25: East Germany still finding itself
Gabrielle Hermann
25

I think there is an interesting parallel to draw here between the differing cultures and attitudes in the US, and those in Germany. To expand up the analogy in your post, I grew up in Austin, Texas, and as people from both coasts (NYC, San Francisco, LA, etc.) started to flood my city over the past 10 years, I laughed at the snobbery embedded in their attitudes regarding the superiority of the cities they left, for the city they now chose to live in over the cities they claimed were superior. Long way of saying, those of us who didn’t grow up in the East or West Coast of the US hold prejudices as well against those supposedly more sophisticated or refined folks from the coasts. At the same time, some of my best friends are from New York and California. Once you get to know people, people are people, and the veneer that we ascribe to others can easily fade away.
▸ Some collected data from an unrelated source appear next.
Lemma task_specification_shape_witness :
  CdkTestStack contextAccepted literalIpv4Check ctx0 = inr (deployed address0) ∧
  size (taskDefinitionsOf (deployed address0)) = 1%nat.
Proof.
  split; [vm_compute; reflexivity|].
  refine (proj1 (task_specification_shape contextAccepted literalIpv4Check ctx0 (deployed address0) _)).
  vm_compute. reflexivity.
Defined.

Lemma network_one_public_range_witness :
  CdkTestStack contextAccepted literalIpv4Check ctx0 = inr (deployed address0) ∧
  size (vpcsOf (deployed address0)) = 1%nat.
Proof.
  split; [vm_compute; reflexivity|].
  refine (proj1 (network_one_public_range contextAccepted literalIpv4Check ctx0 (deployed address0) _)).
  vm_compute. reflexivity.
Defined.

Lemma pipeline_source_build_deploy_witness :
  CdkTestStack contextAccepted literalIpv4Check ctx0 = inr (deployed address0) ∧
  size (pipelinesOf (deployed address0)) = 1%nat.
Proof.
  split; [vm_compute; reflexivity|].
  refine (proj1 (pipeline_source_build_deploy contextAccepted literalIpv4Check ctx0 (deployed address0) _)).
  vm_compute. reflexivity.
Defined.

Lemma deploy_reads_source_output_witness :
  CdkTestStack contextAccepted literalIpv4Check ctx0 = inr (deployed address0) ∧
  ∀ id p, pipelinesOf (deployed address0) !! id = Some p →
    ∃ a, stageInputs p "Deploy" = [a] ∧
      stageOutputs p "Source" = [a] ∧
      stageOutputs p "Build" = [].
Proof.
  split; [vm_compute; reflexivity|].
  apply (deploy_reads_source_output contextAccepted literalIpv4Check ctx0).
  vm_compute. reflexivity.
Defined.
(** ** The file system the reader sees

    A path string, as handed to [os.path.exists] and [open], names either
    nothing, or a file whose text parses to a document, or something that
    exists and does not parse (a directory, malformed YAML).  The operating
    system resolves a relative path against the working directory of the
    process, which need not be the [workspace_root] the reader is given. *)
Inductive file : Type :=
| Document (doc : yaml)
| Malformed.

(** ** class YamlReader *)
Module YamlReader.

Definition load (fs : gmap string file) (workspace_root path : string)
  : result yaml :=
  let joined := os_path.join workspace_root path in
  match fs !! joined with
  | None => Raise (FileNotFound joined)
  | Some (Document doc) => Ok doc
  | Some Malformed => Raise YAMLError
  end.

Definition exists_ (fs : gmap string file) (path : string) : bool :=
  bool_decide (is_Some (fs !! path)).

(** The loop of [load_set] over the files that passed the filter;
    [out[basename] = ...] overwrites an earlier entry of the same key. *)
Fixpoint load_each (fs : gmap string file) (workspace_root : string)
    (to_loads : list string) (out : gmap string yaml)
  : result (gmap string yaml) :=
  match to_loads with
  | [] => Ok out
  | to_load :: more =>
      let basename := split_first ".yml" (os_path.basename to_load) in
      doc ← load fs workspace_root to_load;
      load_each fs workspace_root more (<[basename := doc]> out)
  end.

Definition load_set (fs : gmap string file) (workspace_root : string)
    (files : list string) : result (gmap string yaml) :=
  load_each fs workspace_root (List.filter (exists_ fs) files) ∅.

End YamlReader.

(** The key [load_set] files a path under. *)
Definition load_set_key (path : string) : string :=
  split_first ".yml" (os_path.basename path).

(** ** class WorkloadLister

    [glob] and [git diff] are outside the module: the record holds what
    they answer.  [all_workload_files] is the set's iteration order;
    [modified_workload_files] raises when git exits non-zero. *)
Record WorkloadLister : Type := {
  all_workload_files : list string;
  modified_workload_files : result (gset string)
}.

(** ** class OpName *)
Inductive OpName : Type :=
| ALL_TASKS
| VARIANT_TASKS
| PATCH_TASKS.

(** ** class CLIOperation *)
Record CLIOperation : Type := {
  mode : OpName;
  variant : yaml;  (* Optional[str]; [YNull] is [None] *)
  genny_repo_root : string;
  workspace_root : string
}.

Module CLIOperation.

(** The three [if]s are tested one after the other, as in the source. *)
Definition create (mode_name : string) (fs : gmap string file)
    (genny_repo_root workspace_root : string) : result CLIOperation :=
  let mode := ALL_TASKS in
  let variant := YNull in
  let mode := if String.eqb mode_name "all_tasks" then ALL_TASKS else mode in
  '(mode, variant) ←
    (if String.eqb mode_name "patch_tasks" then
       expansions ← YamlReader.load fs workspace_root "expansions.yml";
       variant ← py_getitem expansions "build_variant";
       Ok (PATCH_TASKS, variant)
     else Ok (mode, variant));
  '(mode, variant) ←
    (if String.eqb mode_name "variant_tasks" then
       expansions ← YamlReader.load fs workspace_root "expansions.yml";
       variant ← py_getitem expansions "build_variant";
       Ok (VARIANT_TASKS, variant)
     else Ok (mode, variant));
  Ok {| mode := mode; variant := variant;
        genny_repo_root := genny_repo_root;
        workspace_root := workspace_root |}.
(** ** More on tracks *)

(** X1: A track is built exactly when the description holds a string under
    [identifier]. *)
Theorem track_init_ok_iff (id_ : value) (info : gmap string value)
    (query : option string) :
  is_ok (Track.__init__ id_ info query) = true <->
  exists s, info !! "identifier" = Some (VStr s).
Proof.
  unfold Track.__init__, Track.get. split.
  - destruct (info !! "identifier") as [[| | | |s|]|]; simpl;
      try discriminate. eauto.
  - intros [s ->]. reflexivity.
Qed.

(** X2: What the pattern accepts: eleven characters of the class, and
    nothing after them but, possibly, one newline. *)
Theorem ytid_re_match_spec (s : string) :
  Track.ytid_re_match s = true <->
  exists y,
    String.length y = 11%nat
    /\ Track.all_ytid_chars y = true
    /\ (s = y \/ s = (y ++ String "010"%char EmptyString)%string).
Proof.
  unfold Track.ytid_re_match. split.
  - intros H. apply andb_prop in H as [Hall Hlen].
    exists (substring 0 11 s).
    do 11 (destruct s as [|? s]; [discriminate Hlen|]).
    destruct s as [|c s].
    + repeat split; auto.
    + destruct s as [|? s]; [|discriminate Hlen].
      simpl in Hlen. apply bool_decide_eq_true in Hlen. injection Hlen as ->.
      repeat split; auto.
  - intros (y & Hlen & Hall & Hs).
    do 11 (destruct y as [|? y]; [discriminate Hlen|]).
    destruct y; [|discriminate Hlen].
    destruct Hs as [-> | ->]; simpl in *; rewrite Hall; reflexivity.
Qed.

(** X3: The fields of a track that was built: the description is read with
    [dict.get], so a missing key gives [None] and never an error;
    [duration] is the same value as [length]; the YouTube id is the
    identifier when the pattern accepts it; the thumbnail is the URL of
    that id and is absent exactly when the id is. *)
Theorem track_init_fields (id_ : value) (info : gmap string value)
    (query : option string) (t : Track) :
  Track.__init__ id_ info query = Ok t ->
  Track.id t = id_ /\ Track.info t = info /\ Track.query t = query
  /\ Track.title t = default VNone (info !! "title")
  /\ Track.length t = default VNone (info !! "length")
  /\ Track.duration t = Track.length t
  /\ Track.dead t = false
  /\ (exists s,
        Track.identifier t = VStr s
        /\ info !! "identifier" = Some (VStr s)
        /\ Track.ytid t = (if Track.ytid_re_match s then Some s else None))
  /\ Track.thumb t = Track.thumb_url <$> Track.ytid t.
Proof.
  unfold Track.__init__, Track.get.
  destruct (info !! "identifier") as [[| | | |s|]|] eqn:Hid; simpl;
    try discriminate.
  intros [= <-]. simpl. repeat (split; [reflexivity|]).
  split; [eauto|].
  destruct (Track.ytid_re_match s) eqn:Hm; [|reflexivity].
  rewrite bool_decide_eq_false_2; [reflexivity|].
  apply ytid_re_match_nonempty. exact Hm.
Qed.

Lemma track_init_fields_witness :
  Track.__init__ (VStr "QAAAjQIAJVJpY2s=") Sample.song_info None =
    Ok Sample.song
  /\ Track.duration Sample.song = VInt 240000
  /\ Track.thumb Sample.song =
     Some "https://img.youtube.com/vi/dQw4w9WgXcQ/maxresdefault.jpg".
Proof.
  assert (H : Track.__init__ (VStr "QAAAjQIAJVJpY2s=") Sample.song_info None =
              Ok Sample.song) by (vm_compute; reflexivity).
  destruct (track_init_fields _ _ _ _ H)
    as (_ & _ & _ & _ & Hlen & Hdur & _ & _ & Hthumb).
  split; [exact H|].
  split; [exact (eq_trans Hdur Hlen)|]. exact Hthumb.
Defined.

(** X4: A track whose description has no string under [title] cannot be
    printed: [str(track)] raises [TypeError]. *)
Theorem track_str_untitled (id_ : value) (info : gmap string value)
    (query : option string) (t : Track) :
  Track.__init__ id_ info query = Ok t ->
  (forall s, info !! "title" <> Some (VStr s)) ->
  Track.__str__ t = Raise TypeError.
Proof.
  intros Hinit Htitle.
  revert Hinit. unfold Track.__init__, Track.get.
  destruct (info !! "identifier") as [[| | | |s|]|]; simpl; try discriminate.
  intros [= <-]. unfold Track.__str__. simpl.
  destruct (info !! "title") as [[| | | |s'|]|] eqn:Hi; simpl;
    try reflexivity.
  destruct (Htitle s' eq_refl).
Qed.

Lemma track_str_untitled_witness :
  Track.__init__ (VStr "QAAAdAIABkxvZmk=") Sample.untitled_info None =
    Ok Sample.untitled
  /\ (forall s, Sample.untitled_info !! "title" <> Some (VStr s))
  /\ Track.__str__ Sample.untitled = Raise TypeError.
Proof.
  assert (H1 : Track.__init__ (VStr "QAAAdAIABkxvZmk=") Sample.untitled_info
                 None = Ok Sample.untitled) by (vm_compute; reflexivity).
  assert (H2 : forall s, Sample.untitled_info !! "title" <> Some (VStr s))
    by (intros s H; vm_compute in H; discriminate H).
  split; [exact H1|]. split; [exact H2|].
  exact (track_str_untitled _ _ _ _ H1 H2).
Defined.
(** Amounts as the design document has them: non-negative integers. *)
Definition naturals (ns : list Number.t) : Prop := Forall Number.natural ns.

(** The largest sum that double-precision arithmetic is exact up to. *)
Definition exactUpTo : Z := 2 ^ 53.

(** The public methods of a transaction, and what a call leaves of the
    transaction. *)
Inductive Call : Type :=
  | call_spendOutput (input : Input)
  | call_isValid (view : Transaction.UTXOs)
  | call_addFee (fee : Number.t)
  | call_totalOutput.

Definition perform (c : Call) (t : Transaction.t) : Transaction.t :=
  match c with
  | call_spendOutput input => snd (Transaction.spendOutput input t)
  | call_isValid view => snd (Transaction.isValid view t)
  | call_addFee fee => snd (Transaction.addFee fee t)
  | call_totalOutput => snd (Transaction.totalOutput t)
  end.

(** The view that holds the outputs of [t], all unspent, and nothing
    else. *)
Definition ownView (t : Transaction.t) : Transaction.UTXOs :=
  ({[ Transaction.id t := Some <$> Transaction.outputs t ]}
   : gmap string (list (option Output))).

End Transactions.

(** *** Wallets *)

Section Wallets.
Context `{Utils}.

(** The amount of the output a coin object holds, as a number of the
    program. *)
Definition held (w : Wallet.t) (l : Wallet.ref) : Number.t :=
  match Wallet.store w !! l with
  | Some c => match Wallet.coin_output c with Some o => amount o | None => 0 end
  | None => 0
  end.

(** The amount of the output a coin object holds. *)
Definition amountOf (w : Wallet.t) (l : Wallet.ref) : Z :=
  Number.value (held w l).

(** The accumulated amount of a list of coins. *)
Fixpoint accumulated (w : Wallet.t) (ls : list Wallet.ref) : Z :=
  match ls with
  | [] => 0
  | l :: ls' => amountOf w l + accumulated w ls'
  end.

(** What is still requested of [amount] after the coins [ls], as the loop
    of [spendUTXOs] computes it. *)
Fixpoint remaining (w : Wallet.t) (amount : Number.t) (ls : list Wallet.ref)
  : Number.t :=
  match ls with
  | [] => amount
  | l :: ls' => remaining w (Number.sub amount (held w l)) ls'
  end.

(** The coins of the queue hold non-negative integers that sum to no more
    than double-precision arithmetic is exact up to. *)
Definition safe (w : Wallet.t) : Prop :=
  naturals (held w <$> Wallet.coins w)
  /\ accumulated w (Wallet.coins w) <= exactUpTo.

(** The wallet can spend the coin [l]: the coin object still has its
    output, and the wallet has the key pair of the output's address. *)
Definition owned (w : Wallet.t) (l : Wallet.ref) : Prop :=
  exists c o kp,
    Wallet.store w !! l = Some c
    /\ Wallet.coin_output c = Some o
    /\ Wallet.lookupKey (address o) (Wallet.addresses w) = Some kp.

(** The invariant of a wallet: the queue holds distinct, allocated coin
    objects which the wallet can spend. *)
Definition consistent (w : Wallet.t) : Prop :=
  NoDup (Wallet.coins w)
  /\ Forall (fun l => (l < Wallet.fresh w)%nat /\ owned w l) (Wallet.coins w).

(** The wallets a program can build: from the constructor, by calls of
    the methods. *)
Inductive reachable : Wallet.t -> Prop :=
  | reachable_constructor : reachable Wallet.constructor
  | reachable_makeAddress w kp :
      reachable w -> reachable (snd (Wallet.makeAddress kp w))
  | reachable_addUTXO w utxo txID outputIndex :
      reachable w -> reachable (snd (Wallet.addUTXO utxo txID outputIndex w))
  | reachable_spendUTXOs w amount :
      reachable w -> reachable (snd (Wallet.spendUTXOs amount w))
  | reachable_saveElibilityProof w :
      reachable w -> reachable (snd (Wallet.saveElibilityProof w)).

(** The coin object [spendUTXOs] turns the coin [c] holding [o] into,
    signed with the key pair [kp]. *)
Definition signedCoin (c : Wallet.Coin) (o : Output) (kp : KeyPair) : Wallet.Coin :=
  {| Wallet.coin_output := None;
     Wallet.coin_txID := Wallet.coin_txID c;
     Wallet.coin_outputIndex := Wallet.coin_outputIndex c;
     Wallet.coin_pubKey := Some (public kp);
     Wallet.coin_sig := Some (sign (private kp) o) |}.

(** Every address of the wallet is the hash of the public key stored
    under it. *)
Definition keysMatch (w : Wallet.t) : Prop :=
  Forall (fun e : string * KeyPair => fst e = calcAddress (public (snd e)))
         (Wallet.addresses w).

(** The key pairs of the wallet sign what their public key verifies. *)
Definition keysSign (w : Wallet.t) : Prop :=
  forall a kp o,
    Wallet.lookupKey a (Wallet.addresses w) = Some kp ->
    verifySignature (public kp) o (sign (private kp) o) = true.

(** The view holds, at the place the coin object names, the output the
    coin object holds. *)
Definition backed (view : Transaction.UTXOs) (w : Wallet.t) (l : Wallet.ref) : Prop :=
  forall c o,
    Wallet.store w !! l = Some c -> Wallet.coin_output c = Some o ->
    referenced view {| txID := Wallet.coin_txID c;
                       outputIndex := Wallet.coin_outputIndex c;
                       pubKey := ""; sig := "" |} = Some o.

(** The inputs a transaction gets from the coin objects [ls]. *)
Definition inputsOf (w : Wallet.t) (ls : list Wallet.ref) : list Input :=
  omap (fun l => Miner.asInput <$> Wallet.store w !! l) ls.

End Wallets.

(** *** Mint eligibility *)

(** The 8-bit binary representation of a code unit, most significant
    bit first. *)
Definition bits8 (c : ascii) : string :=
  let 'Ascii b0 b1 b2 b3 b4 b5 b6 b7 := c in
  string_of_list_ascii
    (map (fun b : bool => if b then "1"%char else "0"%char)
         [b7; b6; b5; b4; b3; b2; b1; b0]).

(** "bin16(s) converts the string s to the concatenation of the 8-bit
    binary representations of its code units, truncated to the first 16
    bits". *)
Definition bin16 (s : string) : string :=
  substring 0 16 (String.concat "" (map bits8 (list_ascii_of_string s))).

(** "matchingPrefixBits counts the number of leading equal bits
    (stopping at the first mismatch)". *)
Fixpoint matchingPrefixBits (x y : string) : Z :=
  match x, y with
  | String a x', String b y' =>
      if Ascii.eqb a b then 1 + matchingPrefixBits x' y' else 0
  | _, _ => 0
  end.

(** The eligibility predicate of the design document. *)
Definition isEligibleToMint (minerEligibilityPubKey prevBlockHash : string)
    (target : Z) : bool :=
  target <=? matchingPrefixBits (bin16 prevBlockHash) (bin16 minerEligibilityPubKey).

Definition bitChar (b : bool) : ascii := if b then "1"%char else "0"%char.

(** The bits of [n] from the one of weight [2^(len-1)] down to the one
    of weight 1. *)
Definition bitsBelow (n : N) (len : nat) : list ascii :=
  map (fun i => bitChar (N.testbit n (N.of_nat i))) (rev (seq 0 len)).

(** The binary numeral of a code unit without leading zeros: the bits
    from the highest set one down. *)
Definition shortestBinary (n : N) : string :=
  string_of_list_ascii (bitsBelow n (S (N.to_nat (N.log2 n)))).
(** * taina-backend: the /news Slack bot

    A shallow embedding of [bot.go] and [news.go], and the properties of the
    command router, the news gateway, the block renderer and the two HTTP
    handlers.

    Go strings are byte sequences: they are [String.string] here, a literal
    standing for the bytes of its UTF-8 encoding.  Everything the bot does to
    the outside world (a log line, a status written to the response, a
    goroutine started, a call on the news source, a message posted) is an
    [event] appended to a trace carried by a state monad; a runtime panic
    (a slice or an index out of range) is the [None] of the underlying
    option monad. *)

From Stdlib Require Import String Ascii List ZArith Lia Bool.
From ExtLib Require Import Structures.Monad Structures.MonadState.
From ExtLib Require Import Data.Monads.StateMonad Data.Monads.OptionMonad.
Import ListNotations MonadNotation.

Local Open Scope monad_scope.
Local Open Scope string_scope.
Local Open Scope list_scope.
Local Open Scope Z_scope.

#[local] Existing Instance Monad_stateT.

Notation "s1 +++ s2" := (String.append s1 s2)
  (at level 60, right associativity) : string_scope.

(** ** Package [strings] *)

Module strings.

(** [strings.HasPrefix(s, prefix)]:
    [len(s) >= len(prefix) && s[:len(prefix)] == prefix]. *)
Definition HasPrefix (s prefix : string) : bool :=
  (String.length prefix <=? String.length s)%nat
  && String.eqb (substring 0 (String.length prefix) s) prefix.

(** Membership of a byte in a cutset. *)
Fixpoint inCutset (c : ascii) (cutset : string) : bool :=
  match cutset with
  | EmptyString => false
  | String d cutset' => Ascii.eqb c d || inCutset c cutset'
  end.

(** [strings.TrimLeft] for a cutset of ASCII characters: the leading bytes
    that belong to the cutset are removed. *)
Fixpoint TrimLeft (s cutset : string) : string :=
  match s with
  | EmptyString => EmptyString
  | String c s' => if inCutset c cutset then TrimLeft s' cutset else s
  end.

(** [strings.TrimRight] for a cutset of ASCII characters: the trailing
    bytes that belong to the cutset are removed. *)
Fixpoint TrimRight (s cutset : string) : string :=
  match s with
  | EmptyString => EmptyString
  | String c s' =>
      match TrimRight s' cutset with
      | EmptyString => if inCutset c cutset then EmptyString else String c EmptyString
      | t => String c t
      end
  end.

(** [strings.Trim(s, cutset)] for a cutset of ASCII characters; the
    library trims the right end first, then the left one. *)
Definition Trim (s cutset : string) : string :=
  TrimLeft (TrimRight s cutset) cutset.

(** Every byte of [s] belongs to [cutset]. *)
Fixpoint allIn (cutset s : string) : bool :=
  match s with
  | EmptyString => true
  | String c s' => inCutset c cutset && allIn cutset s'
  end.

(** The first and the last byte of a string. *)
Definition first (s : string) : option ascii :=
  match s with
  | EmptyString => None
  | String c _ => Some c
  end.

Fixpoint last (s : string) : option ascii :=
  match s with
  | EmptyString => None
  | String c EmptyString => Some c
  | String _ s' => last s'
  end.

(** The bytes a whitespace trim removes in the ASCII range: tab, line
    feed, vertical tab, form feed, carriage return and space (what
    [unicode.IsSpace] accepts below 0x80). *)
Definition asciiSpace : string :=
  String "009" (String "010" (String "011" (String "012" (String "013" " ")))).

(** [strings.TrimSpace] on the ASCII range.  The bot does not call it; it
    is the reading of "surrounding whitespace trimmed" that the router is
    compared with. *)
Definition TrimSpace (s : string) : string := Trim s asciiSpace.

End strings.

(** ** Package [nyttop] (the New York Times client) *)

Module nyttop.

(** The client's errors: its sentinel for an unknown section, and every
    other failure (network, decoding, quota). *)
Inductive error :=
| ErrInvalidSection
| ErrOther (msg : string).

(** The fields of [nyttop.Article] that [news.go] reads; [Time] stands for
    [time.Time]. *)
Record Article (Time : Type) := {
  Title : string;
  Abstract : string;
  ShortURL : string;
  PublishedAt : Time
}.
Arguments Title {Time} _.
Arguments Abstract {Time} _.
Arguments ShortURL {Time} _.
Arguments PublishedAt {Time} _.

End nyttop.

(** ** Errors and results *)

(** The values of Go's [error] interface that reach the bot: the sentinel
    [ErrInvalidSection] of [news.go], an error of the news client handed on
    as it is, and any error of [net/http], [encoding/json] or the Slack
    client. *)
Inductive error :=
| ErrInvalidSection
| ErrNyttop (e : nyttop.error)
| ErrOther (msg : string).

(** [err == ErrInvalidSection]. *)
Definition isErrInvalidSection (err : error) : bool :=
  match err with
  | ErrInvalidSection => true
  | _ => false
  end.

(** A Go result pair [(v, err)]: callers look at [v] only when [err] is nil. *)
Inductive result (A : Type) :=
| Ok (v : A)
| Err (err : error).
Arguments Ok {A} v.
Arguments Err {A} err.

(** ** Package [slack] (the parts of slack-go the bot touches) *)

Module slack.

Definition ResponseTypeInChannel : string := "in_channel".
Definition ResponseTypeEphemeral : string := "ephemeral".

Record TextBlockObject := {
  tbType : string;
  tbText : string
}.

Record OptionBlockObject := {
  optText : option TextBlockObject;
  optValue : string
}.

Record SelectBlockElement := {
  selType : string;
  selOptions : list OptionBlockObject
}.

Record Accessory := {
  SelectElement : option SelectBlockElement
}.

(** The three kinds of block the bot builds, with the fields it sets. *)
Inductive Block :=
| HeaderBlock (type : string) (text : option TextBlockObject)
| SectionBlock (type : string) (text : option TextBlockObject)
               (accessory : option Accessory)
| DividerBlock (type : string).

Inductive MsgOption :=
| MsgOptionResponseURL (url : string) (responseType : string)
| MsgOptionText (text : string) (escape : bool)
| MsgOptionBlocks (blocks : list Block).

(** The fields of [slack.SlashCommand] the bot reads. *)
Record SlashCommand := {
  scToken : string;
  Command : string;
  Text : string;
  scResponseURL : string;
  scChannelID : string
}.
(** C2: [tournament_int2str] raises ValueError exactly when the int is
    outside [1,5] (so for 0 and for 6) and returns otherwise;
    [tournament_str2int] raises ValueError exactly when the string is not
    one of the five names and returns otherwise. *)
Theorem tournament_errors (t : Z) (s : string) :
  (is_ValueError (tournament_int2str t) = true <-> t < 1 \/ 5 < t) /\
  (is_ok (tournament_int2str t) = true <-> 1 <= t <= 5) /\
  is_ValueError (tournament_int2str 0) = true /\
  is_ValueError (tournament_int2str 6) = true /\
  (is_ValueError (tournament_str2int s) = true <-> s ∉ TOURNAMENT_NAMES) /\
  (is_ok (tournament_str2int s) = true <-> s ∈ TOURNAMENT_NAMES).
Proof.
  assert (Hint : (1 <= t <= 5 -> is_ok (tournament_int2str t) = true) /\
                 (t < 1 \/ 5 < t -> is_ValueError (tournament_int2str t) = true)).
  { split.
    - intros H. apply id_in_range_cases in H.
      by destruct H as [-> | [-> | [-> | [-> | ->]]]].
    - intros H. unfold tournament_int2str.
      destruct (t <? 1) eqn:E1; [done|].
      destruct (t >? 5) eqn:E2; [done|]. lia. }
  destruct Hint as [Hin Hout].
  assert (Hstr : (s ∈ TOURNAMENT_NAMES -> is_ok (tournament_str2int s) = true) /\
                 (s ∉ TOURNAMENT_NAMES -> is_ValueError (tournament_str2int s) = true)).
  { split; intros H; unfold tournament_str2int.
    - apply contains_spec in H as Hc. rewrite Hc.
      apply index_is_ok in H. py_unfold.
      by destruct (index TOURNAMENT_NAMES s).
    - destruct (contains TOURNAMENT_NAMES s) eqn:Hc; [|done].
      by apply contains_spec in Hc. }
  destruct Hstr as [Hsin Hsout].
  split; [|split; [|split; [done|split; [done|split]]]]; split; intros H.
  - destruct (decide (1 <= t <= 5)) as [Hr|Hr]; [|lia].
    apply Hin in Hr. by destruct (tournament_int2str t) as [|[]].
  - by apply Hout.
  - destruct (decide (1 <= t <= 5)) as [Hr|Hr]; [done|].
    assert (Hv : is_ValueError (tournament_int2str t) = true) by (apply Hout; lia).
    by destruct (tournament_int2str t) as [|[]].
  - by apply Hin.
  - intros Hs. apply Hsin in Hs.
    by destruct (tournament_str2int s) as [|[]].
  - by apply Hsout.
  - destruct (decide (s ∈ TOURNAMENT_NAMES)) as [Hs|Hs]; [done|].
    apply Hsout in Hs. by destruct (tournament_str2int s) as [|[]].
  - by apply Hsin.
Qed.

(** The generator left behind by a full iteration yields nothing more. *)
Lemma consume_finished (k : nat) :
  consume (S k) GenFinished = Some (Ok [], GenFinished).
Proof. reflexivity. Qed.

(** C3: iterating [tournament_iter()] yields (1, bernie), (2, elizabeth),
    (3, jordan), (4, ken), (5, charles), in ascending id order, and then
    stops; the generator object itself is then exhausted, and a second
    call of [tournament_iter()] yields the same five pairs again. *)
Theorem tournament_iter_pairs (k : nat) :
  consume (6 + k) tournament_iter = Some (Ok tournament_pairs, GenFinished) /\
  iterate_twice (6 + k) = Some (Ok tournament_pairs, Ok [], Ok tournament_pairs) /\
  tournament_pairs.*1 = [1; 2; 3; 4; 5].
Proof.
  assert (H : consume (6 + k) tournament_iter
              = Some (Ok tournament_pairs, GenFinished)) by reflexivity.
  split; [exact H|]. split; [|reflexivity].
  unfold iterate_twice. rewrite H.
  change (6 + k)%nat with (S (5 + k)).
  by rewrite consume_finished.
Qed.
(** * GPU water scene: the frame loop, the noise seeding and the agent

    A shallow embedding of [src/js/components/water.js] (and of the
    [fillTexture] it shares with [scene.js]).

    Conventions.
    - JavaScript numbers are modelled as real numbers: NaN and the
      infinities are not represented, and a formula says which computation
      is made, not how its result is rounded.  Where a property compares
      the results of two different computations, the arithmetic is taken
      with its rounding, in module [Rounded].
    - [three.js] is a library of the program, not part of it.  What the
      scene calls from it ([SimplexNoise], [GPUComputationRenderer], the
      renderer) enters as section variables or as small models that say
      what they are taken from.
    - Objects that the source shares by reference ([this.#sphere.position],
      the world matrices) live in a store and uniforms hold references to
      them, so that aliasing is visible. *)

From Stdlib Require Import Reals Lra Lia List.
From stdpp Require Import base list gmap strings.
As it relates to the East/West German divide, I visited Germany for the first time as a wide-eyed 16 year old, and spent virtually the whole trip in eastern Germany (Dresden, Goerlitz, Erfurt and Berlin). In meeting many folks from West German, I recognize that many West Germans have prejudices against East Germany (and vice-versa). Some of those prejudices are rooted in truth, but the majority of them aren’t. As you mention in your post, there is so much cool stuff to explore in East Germany, but unfortunately sometimes it takes outsiders (i.e. non-Germans) to initiate that exploration and bring more attention to what is there. By way of example, over the past 5–10 years, as the population of Austin has boomed, many of the newcomers to Austin have been the pioneers in exploring new neighborhoods that many native Austinites or Texans dare not venture into. Many of those neighborhoods now are considered some of the most vibrant and coolest neighborhoods in my city. Now many Austinites wish they had explored that territory 10 years ago.

I guess this is my way of saying, continue exploring the wonders of East Germany, both the natural areas and the wonderful people you encounter. As you share what you see with your West German friends, I suspect that more and more will become increasingly curious, and want to explore more of East Germany. This is one way in which we can break-down stereotypes! Thanks for the post, very much enjoyed the read.